While Lewis executes her plot with careful skill, there are moments when the reader might wonder if all these divisive elements could possibly occur within one family. Yet they do...and more. Sadie, the once rebellious single mother of a thought-to-be stillborn son, hopes for an eventual reunion with her recently discovered living child. The tangle? Sadie's now-teenage son has fallen in love with Sadie's young sister, Lydiann, technically his aunt. Unbeknownst to either lover, they are too closely related to marry. So stew Sadie does, right along with her once alienated sister, Leah. Leah is joyfully anticipating a long-awaited reunion with her former love Jonas, who left Lancaster County years earlier and had supposedly married sister Sadie, which he didn't. Seems too much to unravel? At times it is, and some readers may find themselves struggling to remember what occurred in the previous books while attempting to make sense of the Ebersol sisters' current pain and plight.
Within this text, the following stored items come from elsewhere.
(** The three per-segment vectors have [m_segmentCount] entries, and
    there are at least three segments. *)
Definition ringInv (m : radar.RadarVirtualSensorMapping.t) : Prop :=
  length (radar.RadarVirtualSensorMapping.m_segmentDirections m)
  = radar.RadarVirtualSensorMapping.m_segmentCount m /\
  length (radar.RadarVirtualSensorMapping.m_segmentStartDist m)
  = radar.RadarVirtualSensorMapping.m_segmentCount m /\
  length (radar.RadarVirtualSensorMapping.m_segmentEndDist m)
  = radar.RadarVirtualSensorMapping.m_segmentCount m /\
  (3 <= radar.RadarVirtualSensorMapping.m_segmentCount m)%nat.

(** The invariant together with a fixed segment count. *)
Definition ringInvAt (c : nat) (m : radar.RadarVirtualSensorMapping.t) : Prop :=
  ringInv m /\ radar.RadarVirtualSensorMapping.m_segmentCount m = c.

(** ** Occupancy grid: histories, configuration and the plausibility of
    the specification *)

Module gridSpec.
Import radar.FusedRadarMapping.

(** The mappings that the public methods produce when every [Settings]
    value handed to the constructor or to [applySettings] satisfies
    [ok]. *)
Inductive reachable (ok : Settings -> Prop) : t -> Prop :=
| reach_new settings :
    ok settings -> reachable ok (new settings)
| reach_applySettings m settings :
    reachable ok m -> ok settings -> reachable ok (applySettings m settings)
| reach_update m points :
    reachable ok m -> reachable ok (update m points)
| reach_reset m :
    reachable ok m -> reachable ok (reset m).
(** Modelled from the spec: the projector at the collection level. When the
    query carries the pagination key, the page is passed through
    structurally: the item list, held under [items_key], is projected and
    the metadata stay beside it. *)
Definition project_page (reserved items_key : string) (q v : value) : value :=
  if truthy (get q reserved) then
    match v with
    | VObj page =>
        match page !! items_key with
        | Some items =>
            VObj (<[items_key := project reserved items q]> page)
        | None => project reserved v q
        end
    | _ => project reserved v q
    end
  else project reserved v q.

(** The library [L] with the projector of the spec. *)
Definition with_spec_projector (items_key : string) (L : QueryLib) : QueryLib := {|
  PAGINATE_KEY := @PAGINATE_KEY L;
  PAGINATE_PAGE := @PAGINATE_PAGE L;
  PAGINATE_LIMIT := @PAGINATE_LIMIT L;
  createTypeormRelationsArray := @createTypeormRelationsArray L;
  parseQuery := λ q v, Some (project_page (@PAGINATE_KEY L) items_key q v);
|}.

(** ** A sample instance

    Entities without relations in an in-memory table, used to run the facade
    on concrete inputs. *)
Module Sample.

Definition is_obj (v : value) : bool :=
  match v with
  | VObj _ => true
  | _ => false
  end.

(** The names under which the query holds a nested query. *)
Definition nested_names (q : value) : list string :=
  match q with
  | VObj o => (filter (λ kv, is_obj kv.2 ∧ kv.1 ≠ "__paginate") (map_to_list o)).*1
  | _ => []
  end.

(** Keeps the own fields that the query names. *)
Definition keep (q v : value) : value :=
  match v with
  | VObj o => VObj (filter (λ kv, truthy (get q kv.1)) o)
  | _ => v
  end.

Definition keep_all (q v : value) : option value :=
  match v with
  | VArr items => Some (VArr (keep q <$> items))
  | VObj o =>
      match o !! "items" with
      | Some (VArr items) =>
          if truthy (get q "__paginate")
          then Some (VObj (<["items" := VArr (keep q <$> items)]> o))
          else Some (keep q v)
      | _ => Some (keep q v)
      end
  | _ => Some v
  end.

#[export] Instance lib : QueryLib := {|
  PAGINATE_KEY := "__paginate";
  PAGINATE_PAGE := "page";
  PAGINATE_LIMIT := "limit";
  createTypeormRelationsArray := nested_names;
  parseQuery := keep_all;
|}.

Definition page_of (page limit : value) (rs : list obj) : value :=
  let items :=
    match page, limit with
    | VNum p, VNum l => take (Z.to_nat l) (drop (Z.to_nat ((p - 1) * l)) rs)
    | _, _ => rs
    end in
  VObj {[ "items" := VArr (VObj <$> items);
          "meta" := VObj {[ "totalItems" := VNum (Z.of_nat (length rs));
                            "currentPage" := page;
                            "itemsPerPage" := limit ]} ]}.

(** A batch that names twice an id that has no row yet is two inserts of one
    key. *)
Definition repeats_new_id (t : gmap IdType obj) (es : list obj) : bool :=
  let ids := omap (λ e : obj, value_id (default VUndefined (e !! "id"))) es in
  existsb (λ id, match t !! id with
                 | None => (1 <? length (filter (λ j, j = id) ids))%nat
                 | Some _ => false
                 end) ids.

(** The only option is [take], a bound on the number of rows. A batch write
    runs in a transaction: a rejected batch leaves the table as it was. *)
#[export] Instance engine : StoreEngine := {|
  FindManyOptions := nat;
  loadRelations := λ _ r, r;
  selectRows := λ o rs, match o with Some n => take n rs | None => rs end;
  paginateRows := page_of;
  rejectBatch := λ t es, if repeats_new_id t es then Some t else None;
|}.

(** The storage keeps the list of the triggers it received, each with the
    table its listeners read. *)
#[export] Instance storage : GatewaysStorage := {|
  Gateways := list (IdOrIds * gmap IdType obj);
  gs_trigger := λ a t g, g ++ [(a, t)];
|}.

Definition ada : obj := {[ "id" := VNum 1; "name" := VStr "Ada"; "age" := VNum 36 ]}.
Definition bob : obj := {[ "id" := VNum 2; "name" := VStr "Bob"; "age" := VNum 41 ]}.

Definition table : gmap IdType obj := {[ IdNum 1 := ada; IdNum 2 := bob ]}.

Definition w0 : World := mkWorld table [] [].

Definition name_only : value := VObj {[ "name" := VBool true ]}.

(** A query with a page number and a page size at its top level. *)
Definition flat_page : value :=
  VObj {[ "name" := VBool true; "page" := VNum 1; "limit" := VNum 1 ]}.

(** A query with the page number and the page size under the pagination
    key. *)
Definition nested_page : value :=
  VObj {[ "name" := VBool true;
          "__paginate" := VObj {[ "page" := VNum 1; "limit" := VNum 1 ]} ]}.

End Sample.

(** ** The subscriptions, [this.subscriptions]

    Each subscription builds a listener, a closure over [this.repo], and
    hands it to the subscription storage with the socket, the channel and the
    query. The storage's code is not among the sources: a subscription is
    embedded as the call it makes. *)
Section Subscriptions.
Context `{QL : QueryLib} `{SE : StoreEngine} `{GS : GatewaysStorage}.
Context {Socket : Type}.

Record Provision : Type := mkProvision {
  sub_socket : Socket;
  sub_channel : string;
  sub_listener : M value;
  sub_query : value;
}.

Inductive StorageCall : Type :=
  | ProvisionIdsSubscription (p : Provision)
  | ProvisionQuerySubscription (p : Provision)
  | RemoveListener (socket : Socket).

(** The listener of [oneEntitySubscription]. *)
Definition oneEntityListener (id : IdType) (query : value) : M value :=
  let relations := createTypeormRelationsArray query in
  repo_findOneOrFail id (Some relations).

Definition oneEntitySubscription (socket : Socket) (channel : string)
    (id : IdType) (query : value) : StorageCall :=
  ProvisionIdsSubscription
    (mkProvision socket channel (oneEntityListener id query) query).

(** The listener of [manyEntitiesSubscription]. *)
Definition manyEntitiesListener (ids : list IdType) (query : value) : M value :=
  let relations := createTypeormRelationsArray query in
  repo_findByIds ids (Some relations).

Definition manyEntitiesSubscription (socket : Socket) (channel : string)
    (ids : list IdType) (query : value) : StorageCall :=
  ProvisionIdsSubscription
    (mkProvision socket channel (manyEntitiesListener ids query) query).

(** The listener of [querySubscription]. *)
Definition queryListener (query : value) (options : option FindManyOptions)
  : M value :=
  provisionQuery query options.

Definition querySubscription (socket : Socket) (channel : string)
    (query : value) (options : option FindManyOptions) : StorageCall :=
  ProvisionQuerySubscription
    (mkProvision socket channel (queryListener query options) query).

Definition onDisconnect (socket : Socket) : StorageCall :=
  RemoveListener socket.

End Subscriptions.

(** ** The REST clients

    [HandleRestClient] and [ServeAdminRestClient] post a body made of the
    query and the DTO to a route under the API URL. A request is embedded as
    the URL and the body given to [http.post]. *)

(** What the clients import from shared/domain: the API URL of the
    environment, the two routes and the two names of the body. *)
Class RestConfig : Type := {
  environment_apiUrl : string;
  InvolvemintRoutes_handle : string;
  InvolvemintRoutes_spAdmin : string;
  QUERY_KEY : string;
  DTO_KEY : string;
}.

Record HttpPost : Type := mkPost {
  post_url : string;
  post_body : obj;
}.

Module HandleRestClient.
Section Client.
Context `{RC : RestConfig}.

Definition apiUrl : string :=
  environment_apiUrl +:+ "/" +:+ InvolvemintRoutes_handle.

Definition verifyHandle (query dto : value) : HttpPost :=
  let body : obj := <[DTO_KEY := dto]> (<[QUERY_KEY := query]> ∅) in
  mkPost (apiUrl +:+ "/verifyHandle") body.

Definition searchHandles (query dto : value) : HttpPost :=
  let body : obj := <[DTO_KEY := dto]> (<[QUERY_KEY := query]> ∅) in
  mkPost (apiUrl +:+ "/searchHandles") body.

Definition viewProfile (query dto : value) : HttpPost :=
  let body : obj := <[DTO_KEY := dto]> (<[QUERY_KEY := query]> ∅) in
  mkPost (apiUrl +:+ "/viewProfile") body.

Definition genericSearch (query dto : value) : HttpPost :=
  let body : obj := <[DTO_KEY := dto]> (<[QUERY_KEY := query]> ∅) in
  mkPost (apiUrl +:+ "/genericSearch") body.

(** The four methods, in the order of the class. *)
Definition methods : list (value → value → HttpPost) :=
  [verifyHandle; searchHandles; viewProfile; genericSearch].

End Client.
End HandleRestClient.

Module ServeAdminRestClient.
Section Client.
Context `{RC : RestConfig}.

Definition apiUrl : string :=
  environment_apiUrl +:+ "/" +:+ InvolvemintRoutes_spAdmin.
(** C8, as the code has it: the extractor raises [TypeError] when the
    record has no ['timestamp'] key and also when the value under the
    key is not a string, and [ValueError] when the value is a string
    that [strptime] rejects.  Its result depends on the value under
    ['timestamp'] only.  When it raises in a turn of the loop the
    merge ends with that exception, which the writer passes on. *)
Theorem extractor_failures (items : list (string * json)) :
  (dict_has items "timestamp" = false ->
   get_log_time (JDict items) = inl TypeError)
  /\ ((forall s : string, dict_get items "timestamp" <> JStr s) ->
      get_log_time (JDict items) = inl TypeError)
  /\ (forall s : string,
        dict_get items "timestamp" = JStr s ->
        strptime s DATE_TIME_FORMAT = None ->
        get_log_time (JDict items) = inl ValueError)
  /\ (forall items' : list (string * json),
        dict_get items' "timestamp" = dict_get items "timestamp" ->
        get_log_time (JDict items') = get_log_time (JDict items))
  /\ (forall (e : exn) (other : json) (g1 g2 : gen) (written : list string),
        get_log_time (JDict items) = inl e ->
        truthy (JDict items) = true -> truthy other = true ->
        loop (JDict items) g1 other g2 = Raise e
        /\ (forall t : datetime,
              get_log_time other = inr t ->
              loop other g1 (JDict items) g2 = Raise e)
        /\ write_entries (Raise e) written = (Some e, written)).
Proof.
  split; [|split; [|split; [|split]]].
  - intros Habsent. simpl. now rewrite dict_get_absent.
  - intros Hnot. simpl. destruct (dict_get items "timestamp") eqn:Hget;
      try reflexivity. now destruct (Hnot s).
  - intros s Hget Hparse. simpl. now rewrite Hget, Hparse.
  - intros items' Hsame. simpl. now rewrite Hsame.
  - intros e other g1 g2 written Hfail Titems Tother.
    split; [|split; [|reflexivity]].
    + rewrite loop_unfold. unfold loop_body. rewrite Titems, Tother.
      cbn [orb andb]. now rewrite Hfail.
    + intros t Ht. rewrite loop_unfold. unfold loop_body.
      rewrite Titems, Tother. cbn [orb andb]. now rewrite Ht, Hfail.
Qed.
(** * Lab-inventory dashboard: the tabular pipeline of [script.js]

    A shallow embedding of the browser script (row/record normalisation,
    dashboard charts, table rendering with free-text filtering, form
    submission handlers and CSV export) together with the properties its
    specification states about them.  Line numbers refer to the script
    as it is kept in [src/sw.js], after the service worker.

    Modelling conventions.
    - Strings are sequences of code units in the range U+0000..U+00FF; on
      that range [trim] and [toLowerCase] below are the ECMAScript ones.
    - Cell values are the JSON primitives plus [undefined]; numbers are
      IEEE binary64 values ([spec_float]).  The two conversions between
      numbers and strings that the host provides (digit generation for a
      finite non-zero number, and StringToNumber) are an interface,
      [NumberConversions]; every theorem holds for all its implementations.
    - An object is the list of its own enumerable properties in the order
      [Object.keys] reports them (array-index keys ascending, then the
      other keys in insertion order).  The members an object inherits
      from [Object.prototype] are no part of that list.  They matter
      where the script uses a key that comes from the data.  An
      assignment [obj[k] = v] runs the inherited setter when [k] is
      [__proto__]: [assign] and [tally] below do what the setter does.
      A read [obj[k]] of a name that is inherited and not an own
      property yields the inherited member, where [prop] and [count_of]
      give [undefined] and 0.  For the counts of the bar chart the
      script then stores a text that depends on the host and sorts with
      a comparator that is not an ordering, so the theorems about the
      counts assume that no system identifier is such a name
      ([inherited_name]).  The other reads are of names fixed in the
      script, none of them inherited, and, in the export, of the keys of
      the first record, which a record of another shape may lack. *)

From Stdlib Require Import List String Ascii Bool Arith ZArith NArith Lia.
From Stdlib Require Import Permutation Sorted.
From Stdlib Require Import Floats.SpecFloat.
From Stdlib Require Import Numbers.DecimalString.
Import ListNotations.

Local Open Scope list_scope.
Local Open Scope string_scope.
Local Open Scope nat_scope.

(* ================================================================= *)
(** ** String primitives *)

Module JsString.

(** The one-character string. *)
Definition char (c : ascii) : string := String c EmptyString.

Definition code (c : ascii) : nat := nat_of_ascii c.

(** WhiteSpace and LineTerminator code units below U+0100. *)
Definition is_white_space (c : ascii) : bool :=
  let n := code c in
  ((9 <=? n) && (n <=? 13)) || (n =? 32) || (n =? 160).

Fixpoint trimStart (s : string) : string :=
  match s with
  | EmptyString => EmptyString
  | String c s' => if is_white_space c then trimStart s' else s
  end.

Fixpoint trimEnd (s : string) : string :=
  match s with
  | EmptyString => EmptyString
  | String c s' =>
      match trimEnd s' with
      | EmptyString => if is_white_space c then EmptyString else char c
      | t => String c t
      end
  end.

(** [String.prototype.trim]. *)
Definition trim (s : string) : string := trimEnd (trimStart s).

(** Upper-case letters with a lower-case partner: A-Z, and U+00C0..U+00DE
    except the multiplication sign U+00D7. *)
Definition is_upper (c : ascii) : bool :=
  let n := code c in
  ((65 <=? n) && (n <=? 90))
  || ((192 <=? n) && (n <=? 222) && negb (n =? 215)).

Definition lower_char (c : ascii) : ascii :=
  if is_upper c then ascii_of_nat (code c + 32) else c.

(** [String.prototype.toLowerCase]. *)
Fixpoint toLowerCase (s : string) : string :=
  match s with
  | EmptyString => EmptyString
  | String c s' => String (lower_char c) (toLowerCase s')
  end.

(** [String.prototype.includes]: [t] occurs in [s] as a substring. *)
Fixpoint includes (s t : string) : bool :=
  prefix t s
  || match s with
     | EmptyString => false
     | String _ s' => includes s' t
     end.

(** [Array.prototype.join] on an array of strings. *)
Fixpoint join (sep : string) (l : list string) : string :=
  match l with
  | [] => EmptyString
  | [x] => x
  | x :: l' => x ++ sep ++ join sep l'
  end.

(** [s.replace(/[...]/g, f)] for a character class: every code unit is
    replaced by [f] of it ([f] is the identity outside the class). *)
Fixpoint replace_each (f : ascii -> string) (s : string) : string :=
  match s with
  | EmptyString => EmptyString
  | String c s' => f c ++ replace_each f s'
  end.

(** Concatenation of a list of strings ([+=] in a loop). *)
Definition concat_all (l : list string) : string :=
  fold_right append EmptyString l.

Definition dquote : ascii := ascii_of_nat 34.
Definition squote : ascii := ascii_of_nat 39.
Definition comma : ascii := ascii_of_nat 44.
Definition LF : ascii := ascii_of_nat 10.
Definition CR : ascii := ascii_of_nat 13.

Fixpoint all_chars (p : ascii -> bool) (s : string) : bool :=
  match s with
  | EmptyString => true
  | String c s' => p c && all_chars p s'
  end.

Definition is_digit (c : ascii) : bool :=
  (48 <=? code c) && (code c <=? 57).

(** The number written by a string of decimal digits. *)
Fixpoint digits_value (acc : N) (s : string) : N :=
  match s with
  | EmptyString => acc
  | String c s' => digits_value (acc * 10 + N.of_nat (code c - 48)) s'
  end.

End JsString.

(* ================================================================= *)
(** ** Values *)

(** The host's number/string conversions. [finite_digits m e] is the
    text ECMAScript's Number::toString produces for the positive finite
    number [m * 2^e]; [StringToNumber] is the conversion applied by
    [Number(s)] to a string. *)
Class NumberConversions := {
  finite_digits : positive -> Z -> string;
  StringToNumber : string -> spec_float
}.

Module JsValue.
Import JsString.

Inductive jsval : Type :=
| JUndefined
| JNull
| JBool (b : bool)
| JNum (n : spec_float)
| JStr (s : string).

Definition zero : spec_float := S754_zero false.
Definition one : spec_float := S754_finite false 4503599627370496 (-52).

Definition is_nan (n : spec_float) : bool :=
  match n with S754_nan => true | _ => false end.

Definition is_zero (n : spec_float) : bool :=
  match n with S754_zero _ => true | _ => false end.

(** Strictly below zero. *)
Definition is_negative (n : spec_float) : bool :=
  match n with
  | S754_infinity s => s
  | S754_finite s _ _ => s
  | _ => false
  end.

(** Number::toString. *)
Definition NumberToString {NC : NumberConversions} (n : spec_float) : string :=
  match n with
  | S754_nan => "NaN"
  | S754_zero _ => "0"
  | S754_infinity s => if s then "-Infinity" else "Infinity"
  | S754_finite s m e =>
      (if s then "-" else EmptyString) ++ finite_digits m e
  end.

(** [String(v)], also the conversion of template literals and property
    keys. *)
Definition ToString {NC : NumberConversions} (v : jsval) : string :=
  match v with
  | JUndefined => "undefined"
  | JNull => "null"
  | JBool b => if b then "true" else "false"
  | JNum n => NumberToString n
  | JStr s => s
  end.

(** ToBoolean. *)
Definition truthy (v : jsval) : bool :=
  match v with
  | JUndefined | JNull => false
  | JBool b => b
  | JNum n => negb (is_zero n || is_nan n)
  | JStr s => negb (String.eqb s EmptyString)
  end.

(** [a || b]. *)
Definition js_or (a b : jsval) : jsval := if truthy a then a else b.

(** [Number(v)]. *)
Definition Number {NC : NumberConversions} (v : jsval) : spec_float :=
  match v with
  | JUndefined => S754_nan
  | JNull => zero
  | JBool b => if b then one else zero
  | JNum n => n
  | JStr s => StringToNumber s
  end.

(** [x <= y] on numbers. *)
Definition num_le (x y : spec_float) : bool := SFleb x y.

End JsValue.

(* ================================================================= *)
(** ** Objects as ordered property lists *)

Module JsObject.
Import JsString.

Definition object (A : Type) : Type := list (string * A).

(** An array index is a canonical numeric string below 2^32 - 1. *)
Definition array_index (k : string) : option N :=
  match k with
  | EmptyString => None
  | String c rest =>
      if all_chars is_digit k
         && (negb (Ascii.eqb c "0") || String.eqb rest EmptyString)
      then
        let n := digits_value 0 k in
        if (n <? 4294967295)%N then Some n else None
      else None
  end.

(** [key_before k k']: a new key [k] is enumerated before the existing
    key [k']. *)
Definition key_before (k k' : string) : bool :=
  match array_index k, array_index k' with
  | Some i, Some j => (i <? j)%N
  | Some _, None => true
  | None, _ => false
  end.

Section Ops.
Context {A : Type}.

Fixpoint get (k : string) (o : object A) : option A :=
  match o with
  | [] => None
  | (k', v) :: o' => if String.eqb k k' then Some v else get k o'
  end.

Definition has (k : string) (o : object A) : bool :=
  match get k o with Some _ => true | None => false end.

Fixpoint update (k : string) (v : A) (o : object A) : object A :=
  match o with
  | [] => []
  | (k', v') :: o' =>
      if String.eqb k k' then (k', v) :: o' else (k', v') :: update k v o'
  end.

Fixpoint insert (k : string) (v : A) (o : object A) : object A :=
  match o with
  | [] => [(k, v)]
  | (k', v') :: o' =>
      if key_before k k' then (k, v) :: o else (k', v') :: insert k v o'
  end.

(** The own property [k] of [o] is set to [v]: updated in place
    when there is one, added otherwise.  This is what
    [Object.fromEntries] does for an entry, and what [o[k] = v] does
    when no setter is inherited under the name [k]. *)
Definition set (k : string) (v : A) (o : object A) : object A :=
  if has k o then update k v o else insert k v o.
The plot thickens as Abram's former sister-in-law and current wife Lizzie reveals to her daughter Leah the young woman's birth father. Astonishing or not, the local doctor who deceitfully placed Sadie's infant son with the feuding cousins of the Ebersols also turns out to be Leah's father...only he doesn't know it.
Hmmm...while Lewis knows how to spin a story with a graceful transparency, this tie-it-all-up ending to four previous books of unlikely happenings reads like a modern-day soap opera. Loose ends do resolve themselves and Lewis most aptly allows her readers to journey with each sister to a place of renewed and revitalized faith in Christ. However, the continual dips and curves each of the Ebersol sisters must face are almost ruinous to the story itself, and the poignant moments become lost amidst the never-ending storyline twists.
Lewis might have better presented this final offering with fewer wrinkles in the wash. Still, her fans will appreciate the long-awaited closure to this family's trek to their anticipated place of idyllic repose.